The tail surfaces of the Mini-IMP are fully adjustable, so that pitch trim of the aircraft can be easily accomplished without drag-inducing trim tabs, or force-relieving (also control displacing) bungee installations. This arrangement further reduces drag of the aircraft when the flaperons (full span ailerons) are collectively displaced UP into the “cruise” position, which produces an attendant nose up trim. This trim effect is completely eliminated through re-trimming of the tail surfaces in a “nose down” direction which further reduces down load on the tail with a resulting reduction in effective wing loading. This reduction in tail drag also results in further reduction of the induced drag of the wing resulting in a very efficient cruise configuration. Tail trim is accomplished by a manual control, which is positioned at the pilots left side where it is “at hand” without excessive motion of the pilots left hand. The lift lever is also positioned adjacent and just above the trim lever along with engine throttle so that the pilot need not move his arm from the arm rest on the left side to move any of these three controls.
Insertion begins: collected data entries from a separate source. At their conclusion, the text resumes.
(** * validate_workflow_config.py: override resolution, template
      substitution and disabled-subtree pruning

    A shallow embedding of [src/validate_workflow_config.py].  JSON values
    are a tagged tree; Python dicts are association lists in insertion
    order whose keys are unique ([wf_value]); Python exceptions are values
    of [exn] carried by the [result] monad.  The interpreter services the
    script calls ([int], [float], [str] on floats, [json.loads],
    [ast.literal_eval], [ast.parse], [eval]) are the fields of the class
    [PyRuntime]; what the script itself computes is defined here. *)

From Stdlib Require Import String Ascii List ZArith Bool Lia.
From Stdlib Require Import DecimalString.
From Stdlib Require Import Floats.PrimFloat.
Import ListNotations.
Local Open Scope list_scope.
Local Open Scope string_scope.

(* ================================================================= *)
(** ** Python string methods used by the script *)

(** [s.startswith(p)] *)
Fixpoint startswith (p s : string) : bool :=
  match p, s with
  | EmptyString, _ => true
  | String a p', String b s' => Ascii.eqb a b && startswith p' s'
  | String _ _, EmptyString => false
  end.

(** [s.endswith(suffix)] *)
Fixpoint endswith (suffix s : string) : bool :=
  String.eqb suffix s ||
  match s with
  | EmptyString => false
  | String _ t => endswith suffix t
  end.

(** [sub in s] *)
Fixpoint contains (sub s : string) : bool :=
  startswith sub s ||
  match s with
  | EmptyString => false
  | String _ t => contains sub t
  end.

Definition lower_ascii (c : ascii) : ascii :=
  let n := nat_of_ascii c in
  if (65 <=? n)%nat && (n <=? 90)%nat then ascii_of_nat (n + 32) else c.

(** [s.lower()] on the ASCII letters *)
Fixpoint lower (s : string) : string :=
  match s with
  | EmptyString => EmptyString
  | String a t => String (lower_ascii a) (lower t)
  end.

Fixpoint lstrip (c : ascii) (s : string) : string :=
  match s with
  | EmptyString => EmptyString
  | String a t => if Ascii.eqb a c then lstrip c t else s
  end.

Fixpoint rstrip (c : ascii) (s : string) : string :=
  match s with
  | EmptyString => EmptyString
  | String a t =>
      match rstrip c t with
      | EmptyString => if Ascii.eqb a c then EmptyString else String a EmptyString
      | r => String a r
      end
  end.

(** [s.strip(c)] for a one-character set *)
Definition strip (c : ascii) (s : string) : string := rstrip c (lstrip c s).

(** [s.split(sep)] for a one-character separator: never empty *)
Fixpoint split (sep : ascii) (s : string) : list string :=
  match s with
  | EmptyString => [EmptyString]
  | String a t =>
      if Ascii.eqb a sep then EmptyString :: split sep t
      else match split sep t with
           | [] => [String a EmptyString]
           | h :: r => String a h :: r
           end
  end.

(** [s.split(sep, 1)] when the separator occurs: the text before the first
    separator and the text after it; [None] when the list has one element *)
Fixpoint split_once (sep : ascii) (s : string) : option (string * string) :=
  match s with
  | EmptyString => None
  | String a t =>
      if Ascii.eqb a sep then Some (EmptyString, t)
      else match split_once sep t with
           | Some (k, v) => Some (String a k, v)
           | None => None
           end
  end.

Fixpoint drop_last (s : string) : string :=
  match s with
  | EmptyString => EmptyString
  | String a t =>
      match t with
      | EmptyString => EmptyString
      | String _ _ => String a (drop_last t)
      end
  end.

(** [s[1:-1]] *)
Definition slice_1_m1 (s : string) : string :=
  match s with
  | EmptyString => EmptyString
  | String _ t => drop_last t
  end.

(** [s.replace(old, new)] for non-empty [old]: occurrences are replaced
    left to right without overlap; [skip] counts the characters of the
    occurrence just replaced that are still to be passed over *)
Fixpoint replace_from (skip : nat) (old new s : string) : string :=
  match s with
  | EmptyString => EmptyString
  | String a t =>
      match skip with
      | S k => replace_from k old new t
      | O =>
          if startswith old s
          then new ++ replace_from (String.length old - 1) old new t
          else String a (replace_from 0 old new t)
      end
  end.

Definition str_replace (old new s : string) : string := replace_from 0 old new s.

(** [str(n)] for an [int] *)
Definition str_int (n : Z) : string := NilZero.string_of_int (Z.to_int n).

(* ================================================================= *)
(** ** JSON values as Python holds them *)

#[local] Unset Elimination Schemes.
Inductive Value : Type :=
| VNull
| VBool (b : bool)
| VInt (n : Z)
| VFloat (f : float)
| VString (s : string)
| VObject (members : list (string * Value))
| VArray (items : list Value).
#[local] Set Elimination Schemes.

Definition dict : Type := list (string * Value).

(** [d.get(k)] *)
Fixpoint dict_get (k : string) (d : dict) : option Value :=
  match d with
  | [] => None
  | (k', v) :: rest => if String.eqb k k' then Some v else dict_get k rest
  end.

(** [k in d] *)
Definition dict_has (k : string) (d : dict) : bool :=
  match dict_get k d with Some _ => true | None => false end.

(** [d[k] = v]: an existing key keeps its place, a new one goes last *)
Fixpoint dict_set (k : string) (v : Value) (d : dict) : dict :=
  match d with
  | [] => [(k, v)]
  | (k', v') :: rest =>
      if String.eqb k k' then (k', v) :: rest else (k', v') :: dict_set k v rest
  end.

(** [d.pop(k, None)], the popped value dropped *)
Fixpoint dict_pop (k : string) (d : dict) : dict :=
  match d with
  | [] => []
  | (k', v) :: rest =>
      if String.eqb k k' then rest else (k', v) :: dict_pop k rest
  end.

Fixpoint unique_keys (d : dict) : bool :=
  match d with
  | [] => true
  | (k, _) :: rest => negb (dict_has k rest) && unique_keys rest
  end.

(** The invariant of a tree of Python dicts: no object repeats a key *)
Fixpoint wf_value (v : Value) : bool :=
  match v with
  | VObject members =>
      unique_keys members &&
      (fix all (ms : list (string * Value)) : bool :=
         match ms with
         | [] => true
         | (_, x) :: rest => wf_value x && all rest
         end) members
  | VArray items =>
      (fix all (xs : list Value) : bool :=
         match xs with
         | [] => true
         | x :: rest => wf_value x && all rest
         end) items
  | _ => true
  end.

Definition is_none (v : Value) : bool :=
  match v with VNull => true | _ => false end.

Definition is_container (v : Value) : bool :=
  match v with VObject _ | VArray _ => true | _ => false end.

(** [v == True]: [True], [1] and [1.0] are equal to [True] *)
Definition eq_True (v : Value) : bool :=
  match v with
  | VBool b => b
  | VInt n => Z.eqb n 1
  | VFloat f => PrimFloat.eqb f 1%float
  | _ => false
  end.

(** Python truth value, as [not x] and [if x:] use it *)
Definition truthy (v : Value) : bool :=
  match v with
  | VNull => false
  | VBool b => b
  | VInt n => negb (Z.eqb n 0)
  | VFloat f => negb (PrimFloat.eqb f 0%float)
  | VString s => negb (String.eqb s EmptyString)
  | VObject members => match members with [] => false | _ => true end
  | VArray items => match items with [] => false | _ => true end
  end.

(* ================================================================= *)
(** ** remove_disabled_elements (lines 13-26) *)

(** [None] is [VNull]: the function returns it both for a JSON null and
    for "removed". *)
Fixpoint remove_disabled_elements (data : Value) : Value :=
  match data with
  | VObject members =>
      if match dict_get "disabled" members with
         | Some v => eq_True v
         | None => false
         end
      then VNull
      else
        let cleaned_dict :=
          (fix comprehension (ms : list (string * Value)) : list (string * Value) :=
             match ms with
             | [] => []
             | (key, value) :: rest =>
                 if is_none (remove_disabled_elements value)
                 then comprehension rest
                 else (key, remove_disabled_elements value) :: comprehension rest
             end) members in
        match cleaned_dict with
        | [] => VNull
        | _ => VObject cleaned_dict
        end
  | VArray items =>
      let cleaned_list :=
        (fix comprehension (xs : list Value) : list Value :=
           match xs with
           | [] => []
           | item :: rest =>
               if is_none (remove_disabled_elements item)
               then comprehension rest
               else remove_disabled_elements item :: comprehension rest
           end) items in
      match cleaned_list with
      | [] => VNull
      | _ => VArray cleaned_list
      end
  | _ => data
  end.

(** The two comprehensions of lines 18 and 22 and the test of line 15,
    under names *)
Definition prune_members : list (string * Value) -> list (string * Value) :=
  fix comprehension (ms : list (string * Value)) : list (string * Value) :=
    match ms with
    | [] => []
    | (key, value) :: rest =>
        if is_none (remove_disabled_elements value)
        then comprehension rest
        else (key, remove_disabled_elements value) :: comprehension rest
    end.

Definition prune_items : list Value -> list Value :=
  fix comprehension (xs : list Value) : list Value :=
    match xs with
    | [] => []
    | item :: rest =>
        if is_none (remove_disabled_elements item)
        then comprehension rest
        else remove_disabled_elements item :: comprehension rest
    end.

Definition disabled_flag (members : dict) : bool :=
  match dict_get "disabled" members with
  | Some v => eq_True v
  | None => false
  end.

(* ================================================================= *)
(** ** Exceptions and the result of a computation that may raise *)

Inductive exn : Type :=
| ValueError (msg : string)
| JSONDecodeError (msg : string)      (* a subclass of ValueError *)
| TypeError (msg : string)
| AttributeError (msg : string)
| SyntaxError (msg : string)
| NameError (msg : string)
| ValidationError (msg : string)
| SystemExit (msg : string).
Definition set_motor_axis (i : option Z) (c : controller) : controller :=
  {| IcepapCtrlAlias := IcepapCtrlAlias c; Timeout := Timeout c;
     _time_mode := _time_mode c; _start_trigger_only := _start_trigger_only c;
     _axis_info_list := _axis_info_list c; _retries_nr := _retries_nr c;
     _last_id := _last_id c; _motor_axis := i;
     _motor_spu := _motor_spu c; _is_tgtenc := _is_tgtenc c;
     _ecam_source_dict := _ecam_source_dict c; _ecam_source := _ecam_source c |}.

Definition set_motor_spu (x : F) (c : controller) : controller :=
  {| IcepapCtrlAlias := IcepapCtrlAlias c; Timeout := Timeout c;
     _time_mode := _time_mode c; _start_trigger_only := _start_trigger_only c;
     _axis_info_list := _axis_info_list c; _retries_nr := _retries_nr c;
     _last_id := _last_id c; _motor_axis := _motor_axis c;
     _motor_spu := x; _is_tgtenc := _is_tgtenc c;
     _ecam_source_dict := _ecam_source_dict c; _ecam_source := _ecam_source c |}.

Definition set_is_tgtenc (b : bool) (c : controller) : controller :=
  {| IcepapCtrlAlias := IcepapCtrlAlias c; Timeout := Timeout c;
     _time_mode := _time_mode c; _start_trigger_only := _start_trigger_only c;
     _axis_info_list := _axis_info_list c; _retries_nr := _retries_nr c;
     _last_id := _last_id c; _motor_axis := _motor_axis c;
     _motor_spu := _motor_spu c; _is_tgtenc := b;
     _ecam_source_dict := _ecam_source_dict c; _ecam_source := _ecam_source c |}.

Definition set_ecam_source_dict (d : option (list (Z * string)))
    (c : controller) : controller :=
  {| IcepapCtrlAlias := IcepapCtrlAlias c; Timeout := Timeout c;
     _time_mode := _time_mode c; _start_trigger_only := _start_trigger_only c;
     _axis_info_list := _axis_info_list c; _retries_nr := _retries_nr c;
     _last_id := _last_id c; _motor_axis := _motor_axis c;
     _motor_spu := _motor_spu c; _is_tgtenc := _is_tgtenc c;
     _ecam_source_dict := d; _ecam_source := _ecam_source c |}.

Definition set_ecam_source (src : string) (c : controller) : controller :=
  {| IcepapCtrlAlias := IcepapCtrlAlias c; Timeout := Timeout c;
     _time_mode := _time_mode c; _start_trigger_only := _start_trigger_only c;
     _axis_info_list := _axis_info_list c; _retries_nr := _retries_nr c;
     _last_id := _last_id c; _motor_axis := _motor_axis c;
     _motor_spu := _motor_spu c; _is_tgtenc := _is_tgtenc c;
     _ecam_source_dict := _ecam_source_dict c; _ecam_source := src |}.

Fixpoint dict_get (k : Z) (d : list (Z * string)) : option string :=
  match d with
  | [] => None
  | (k', v) :: r => if Z.eqb k k' then Some v else dict_get k r
  end.

Fixpoint dict_set (k : Z) (v : string) (d : list (Z * string)) : list (Z * string) :=
  match d with
  | [] => [(k, v)]
  | (k', v') :: r => if Z.eqb k k' then (k, v) :: r else (k', v') :: dict_set k v r
  end.
(** X15. [generateOrderSummary] sends at most one prompt.  Without a
    key it answers with the key message and sends nothing, also for an
    empty list; with a key and an empty list it answers that there is
    nothing to summarise and sends nothing.  With a key and orders it
    sends one prompt, which holds the line of every order, and answers
    with the text of the model, or, when the model fails, with the
    general message, or with the key message when the error names
    [API_KEY].  A click on the button while a request is running changes
    nothing and sends nothing; otherwise the request is made for the
    projection, and afterwards the box holds the answer and is not
    loading. *)
Theorem generateOrderSummary_outcomes `{JsRuntime} `{SummaryService}
    (orders : list Order) (st : AppState) (ss : SummaryState) :
  let keyMessage := "خطأ: مفتاح Gemini API غير مهيأ. يرجى التأكد من إعداده بشكل صحيح." in
  let generalMessage := "عذراً، حدث خطأ أثناء إنشاء الملخص. يرجى المحاولة مرة أخرى." in
  (length (generateOrderSummary orders).2 ≤ 1)%nat
  ∧ (truthy apiKeyEnv = false → generateOrderSummary orders = (keyMessage, []))
  ∧ (truthy apiKeyEnv = true → orders = [] →
     generateOrderSummary orders = ("لا توجد أوردرات لتلخيصها.", []))
  ∧ (truthy apiKeyEnv = true → orders ≠ [] →
     (generateOrderSummary orders).2 = [summaryPrompt orders]
     ∧ (∀ o, o ∈ orders → includes (summaryPrompt orders) (summaryLine o) = true)
     ∧ (∀ text, generateContent "gemini-2.5-flash" (summaryPrompt orders) = Normal text →
          (generateOrderSummary orders).1 = text)
     ∧ (∀ e, generateContent "gemini-2.5-flash" (summaryPrompt orders) = Throw e →
          (generateOrderSummary orders).1
          = if includes e "API_KEY" then keyMessage else generalMessage))
  ∧ (isSummaryLoading ss = true → handleGenerateSummary st ss = (ss, []))
  ∧ (isSummaryLoading ss = false →
     handleGenerateSummary st ss
     = ({| summary := (generateOrderSummary (filteredAndSortedOrders st)).1;
           isSummaryLoading := false |},
        (generateOrderSummary (filteredAndSortedOrders st)).2)
     ∧ summaryClicked st (summaryClicked st ss).1 = ((summaryClicked st ss).1, None)).
Proof.
  cbv zeta. unfold generateOrderSummary, getApiKey.
  split; [|split; [|split; [|split; [|split]]]].
  - destruct (truthy apiKeyEnv); [|simpl; lia].
    destruct (length orders =? 0)%nat; [simpl; lia|].
    destruct (generateContent _ _); simpl; lia.
  - by intros ->.
  - by intros -> ->.
  - intros -> Hne.
    assert (Hlen : (length orders =? 0)%nat = false).
    { destruct orders; [done|reflexivity]. }
    rewrite Hlen. split; [by destruct (generateContent _ _)|]. split; [|split].
    + intros o Ho. apply includes_spec. unfold summaryPrompt.
      destruct (join_includes newline (summaryLine o) (map summaryLine orders))
        as (pre & post & ->); [by apply list_elem_of_fmap_2|].
      exists (promptBefore +:+ pre), (post +:+ promptAfter).
      by rewrite !append_assoc.
    + by intros text ->.
    + by intros e ->.
  - intros Hl. unfold handleGenerateSummary, summaryClicked. by rewrite Hl.
  - intros Hl. unfold handleGenerateSummary, summaryClicked. rewrite Hl. cbn [fst snd].
    unfold generateOrderSummary, getApiKey, summaryResolved. split; [|done].
    destruct (truthy apiKeyEnv); [|done].
    destruct (length (filteredAndSortedOrders st) =? 0)%nat; [done|].
    by destruct (generateContent _ _).
Qed.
The 2-element tail not only provides excellent stability and control, but it also provides suitable structure below the tail boom, which serves as an adequate bumper to prevent possible inadvertent striking of the propeller. This is particularly important when handling the unloaded aircraft such as when pushing it into a hanger or loading it on its trailer. It is virtually impossible to strike the propeller when flying or with a pilot sitting in the cockpit. The 2-element tail is also lighter than a 3-element tail and this compensates for the weight of the propeller and shaft at the rear of the aircraft.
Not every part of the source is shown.